(** * ADGM Corporate Agent

    A shallow embedding of the Gradio front end ([ADGMCorporateAgent] in
    [app.py]), of the Document Processing and Q&A pages of
    [streamlit_app.py], and of the launch code of [app.py] and [run.py],
    with the properties of batch processing, session statistics, question
    answering, display and launch proved about it.

    - Python values: a [str] is the [string] of its UTF-8 encoding, [int]
      counters are [nat], scores (Python floats) are rationals [Q]. A total
      accumulated with [+=] is folded from the left in the order Python
      adds; the built-in [sum] is a parameter ([py_sum]) about which
      nothing is assumed, since its result on floats depends on the
      interpreter. The equalities proved between sums are syntactic and do
      not depend on the arithmetic of the carrier.
    - A Python [dict] is an insertion-ordered association list ([PyDict]).
    - Code that may raise runs in the error monad [Exc]; [try_except] is the
      [try: ... except Exception as e: ...] block. State is passed
      explicitly: a method takes the agent and returns it with its result.
      Calls to the logger are left out.
    - The objects that the front ends import from the [src] package and only
      call (document processor, RAG system, compliance checker, red-flag
      detector), and Python's [:.2f] and [os.path.basename], are the
      [Variable]s of the sections. The compliance analysis engine behind
      them is modelled from its specification in [Engine] and [RedFlags]. *)

From Stdlib Require Import String Ascii List Bool Arith ZArith QArith Qround Lia.
From Stdlib Require Import Sorting.Sorted Sorting.Permutation.
From stdpp Require Import base strings pretty.
Import ListNotations.
(** In stop mode, when the fields before [m] pass and the type-level
    validator of [m] rejects it, the call ends there: the last validation
    call made is that one, with the prefixed name, and what the validator
    threw is thrown. *)
Lemma documentValidate_rejected E fuel d p sim ms1 m ms2 inner err tm em :
  sim || isServer E = true ->
  forEach ms1
    (validateName E (documentValidate E fuel) (docClass d) (castNested E d)
       p true sim) []
  = (tm, Returns em) ->
  validated E (docClass d) (castNested E d) m inner ->
  validate inner (castNested E d) (p ++ m) m (get E (castNested E d) m)
  = Some err ->
  documentValidate E (S fuel)
    (mkOptions d (Some (ms1 ++ m :: ms2)%list) p true sim)
  = ((tm ++ [TypeLevel (p ++ m)])%list, Throws err).
Proof.
  intros Hruns Hms1 (Hnn & Hf & Ht & Hopt) Hbad.
  assert (Hm : validateName E (documentValidate E fuel) (docClass d)
                 (castNested E d) p true sim m em
               = ([TypeLevel (p ++ m)], Throws err)).
  { unfold validateName. rewrite Hnn, Hf, Ht, Hopt.
    rewrite (fieldValidation_type_level_throws _ _ _ _ _ _ _ _ Hbad).
    now rewrite catch_stop_throws. }
  rewrite documentValidate_walk by exact Hruns.
  rewrite forEach_at, Hms1, bind_returns, Hm. reflexivity.
Qed.

(** In collect mode, when [m] is a plain field whose type-level validator
    throws a validation error and the other fields end without any other
    error, the details of that error are reported at the place of [m]. *)
Lemma documentValidate_collected E fuel d p sim ms1 m ms2 inner ds reason
  tm em tr er :
  sim || isServer E = true ->
  forEach ms1
    (validateName E (documentValidate E fuel) (docClass d) (castNested E d)
       p false sim) []
  = (tm, Returns em) ->
  validated E (docClass d) (castNested E d) m inner ->
  kind inner = ScalarField ->
  validate inner (castNested E d) (p ++ m) m (get E (castNested E d) m)
  = Some (ValidationError ds reason) ->
  forEach ms2
    (validateName E (documentValidate E fuel) (docClass d) (castNested E d)
       p false sim) []
  = (tr, Returns er) ->
  documentValidate E (S fuel)
    (mkOptions d (Some (ms1 ++ m :: ms2)%list) p false sim)
  = ((tm ++ TypeLevel (p ++ m) :: tr)%list, reported (em ++ ds ++ er)).
Proof.
  intros Hruns Hms1 (Hnn & Hf & Ht & Hopt) Hkind Hbad Hms2.
  assert (Hm : validateName E (documentValidate E fuel) (docClass d)
                 (castNested E d) p false sim m em
               = ([TypeLevel (p ++ m)], Returns (em ++ ds)%list)).
  { unfold validateName. rewrite Hnn, Hf, Ht, Hopt, Hkind.
    rewrite (fieldValidation_type_level_throws _ _ _ _ _ _ _ _ Hbad).
    reflexivity. }
  pose proof (forEach_accumulates ms2 _
                (fun x => validateName_accumulates E
                            (documentValidate E fuel) (docClass d)
                            (castNested E d) p false sim x)
                (em ++ ds)%list) as Hacc.
  rewrite documentValidate_walk by exact Hruns.
  rewrite forEach_at, Hms1, bind_returns, Hm, bind_returns, Hacc, Hms2.
  cbn [after fst snd]. rewrite bind_returns, report_reported.
  cbn [fst snd]. now rewrite app_nil_r, <- app_assoc.
Qed.
(** * PennApps eco prompt optimizer: server/index.js and OptimizeTab.jsx

    A shallow embedding of the Express server (signup, login, me, logout,
    optimize, stats) over an explicit model of the two SQLite tables, and of
    the token estimator shared by the server and the React client.

    Modelling conventions.
    - A JavaScript string is the list of its UTF-16 code units ([jsstring]).
    - A JavaScript number is an exact rational ([Q]); the rounding of IEEE
      doubles is not modelled.  The result of [parseFloat] on the environment
      variable, NaN or a finite number, has its own type [jsnum]; the
      infinities JSON.parse returns for counts beyond the range of doubles,
      and the NaN their arithmetic gives, are in [number].
    - The store is a pair of row lists with their AUTOINCREMENT counters.
    - bcrypt and jsonwebtoken are an interface ([Platform]).
    - The handlers that take a body come twice.  [signup], [login] and
      [optimize] are the handlers on the bodies the client of this repository
      sends: credentials that are strings of well-formed UTF-16 and counts
      that are finite; there the [catch] branches that answer 500 are not
      reached, and the transition system [handle] runs on them.
      [signup_full], [login_full] and [optimize_outcome_of] are the handlers
      on bodies of every shape, with the 500 answers and with emails as
      SQLite is handed them.  Where both apply they agree
      ([signup_full_agrees], [login_full_agrees], [outcome_of_typed_request]). *)

From Stdlib Require Import ZArith QArith Qminmax Qround Lqa List Bool Lia.
From Stdlib Require Import Strings.String Strings.Ascii.
Import ListNotations.
(* ================================================================== *)
(** * Part II. Lemmas and theorems                                     *)
(* ================================================================== *)

(** ** Sorting *)

Module SortingFacts.

Section SortBy.
Context {A : Type} (key : A -> Z).

Lemma insert_by_perm (x : A) (l : list A) : Permutation (insert_by key x l) (x :: l).
Proof.
  induction l as [|y l IH]; cbn [insert_by]; [reflexivity|].
  destruct (key x <=? key y); [reflexivity|].
  rewrite IH. apply perm_swap.
Qed.

Lemma sort_by_perm (l : list A) : Permutation (sort_by key l) l.
Proof.
  induction l as [|x l IH]; cbn [sort_by fold_right]; [reflexivity|].
  fold (sort_by key l). rewrite insert_by_perm. now apply perm_skip.
Qed.

Lemma insert_by_Forall (P : A -> Prop) (x : A) (l : list A) :
  P x -> Forall P l -> Forall P (insert_by key x l).
Proof.
  intros Hx Hl. eapply Permutation_Forall.
  - symmetry. apply insert_by_perm.
  - now constructor.
Qed.

Lemma insert_by_sorted (x : A) (l : list A) :
  StronglySorted (fun a b => key a <= key b) l ->
  StronglySorted (fun a b => key a <= key b) (insert_by key x l).
Proof.
  induction l as [|y l IH]; intros Hs; cbn [insert_by].
  - repeat constructor.
  - inversion Hs as [|? ? Hl Hy]; subst.
    destruct (Z.leb_spec (key x) (key y)) as [Hxy|Hxy].
    + constructor; [exact Hs|]. constructor; [exact Hxy|].
      eapply Forall_impl; [|exact Hy]. cbv beta. intros z Hz. lia.
    + constructor; [now apply IH|].
      apply insert_by_Forall; [lia | exact Hy].
Qed.

Lemma sort_by_sorted (l : list A) :
  StronglySorted (fun a b => key a <= key b) (sort_by key l).
Proof.
  induction l as [|x l IH]; cbn [sort_by fold_right]; [constructor|].
  now apply insert_by_sorted.
Qed.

• **Work instructions**:
Identify each line in the records above that contains the word "Bool", and copy it out in full.

• **Answer area**:
From Stdlib Require Import String Ascii List Bool Arith ZArith QArith Qround Lia.
From Stdlib Require Import ZArith QArith Qminmax Qround Lqa List Bool Lia.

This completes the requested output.